Firstly, we use information gain to measure the importance of features. The greater the information gain, the more important the feature is. Suppose the training sample set \(X=\{(x_{1},y_{1}),(x_{2},y_{2}),\ldots ,(x_{N},y_{N})\}\), where \(y_{i}\) is class label of \(x_{i}\), and \(y_{i}\in \{C_{1},C_{2},\ldots ,C_{K}\}\). The information entropy of X is as follows:

$$\begin{aligned} \text {Ent}(X)=-\sum _{k=1}^{K}\frac{|C_{k}|}{N}\log _{2}\frac{|C_{k}|}{N}. \end{aligned}$$
(1)

Suppose the discrete attribute a of X has M different values. Therefore, if a is used to classify X, M subsets will be obtained, which are recorded as \(X^m(m=1,2,\ldots ,M)\), respectively. Then the information gain of attribute a is as follows:

$$\begin{aligned} \text {Gain}(X,a)=\text {Ent}(X)-\sum _{m=1}^{M}\frac{|X^m|}{N}\text {Ent}(X^m). \end{aligned}$$
(2)

Select some features with high information gain as a fixed feature set \(S^{'}\), and the remaining features are denoted as \(S^{''}\). Besides, bootstrap sampling is used to extract some feature subsets \(S^{''}_{1},S^{''}_{2},\ldots ,S^{''}_{O}\) from \(S^{''}\).
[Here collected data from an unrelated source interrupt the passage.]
(* ===== verification/_CoqProject ===== *)
-Q . S2P
Prelude.v
JsNum.v
Int32.v
ErSim.v
FightLaws.v
Chain.v
KeeperConfig.v
HouseSizing.v
HouseBank.v
LobbyPolicy.v
Closer.v
LoopWatchdog.v
Reclamation.v
KeeperState.v
KeeperChain.v
KeeperOpen.v
KeeperCloser.v
KeeperDrive.v
KeeperLaws.v
AutoSession.v
AutoPolicy.v
AutoPolicyLaws.v
AutoDeploy.v
AutoDeployLaws.v
Text.v
RateLimit.v
ClientNetwork.v
LinkRegister.v
Challenge.v
ChallengeLaws.v
HouseList.v
LinkCeremony.v
LinkCeremonyLaws.v
Json.v
Codec.v
Attestation.v
LinksRead.v
AttestationLaws.v
KeeperStatus.v
StatusFile.v
StatusLaws.v
KeeperFeed.v
PrivyIdentity.v
PrivyLaws.v
RoundLog.v
HistoryScan.v
LiveRound.v
FightTicker.v
Reconcile.v
VaultDesk.v
EngineLimits.v
EntryWindow.v
EngineGame.v
EngineRound.v
EngineAuth.v
EngineMemo.v
EngineStakes.v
Finally, we can get the subspace set \(S=\{S_{1},S_{2},\ldots ,S_{O}\}\), where

$$\begin{aligned} S_{o}=S^{'} \cup S^{''}_{o}. \end{aligned}$$
(3)

Local selection process of ensemble learning

The local selection is an iterative process, and an appropriate base classifier will be selected in each round. We use the idea of AdaBoost to focus the basic classifiers selected in each round on those samples that are difficult to classify, so as to improve the classification accuracy.

Local AdaBoost

The idea of AdaBoost is to increase the weight of samples incorrectly classified by the previous round and reduce the weight of samples correctly classified. In the q-th iteration of AdaBoost, the training error \(\epsilon _{q}\) of base classifier gained according to Eq. (1). In the calculation of \(\epsilon _{q}\), the training samples are independent of each other, so it can be regarded as a global measure of classifier performance. Generally, the performance of a classifier at one sample is closely related to its performance at samples in the neighborhood of this sample. In order to explore the classification performance of the classifier at each sample, we design a local error to measure the classification ability. Based on the local error, we can further obtain the local weight of the classifier, so as to update the sample weight. In the following, the key steps involved in the designed local AdaBoost algorithm are introduced.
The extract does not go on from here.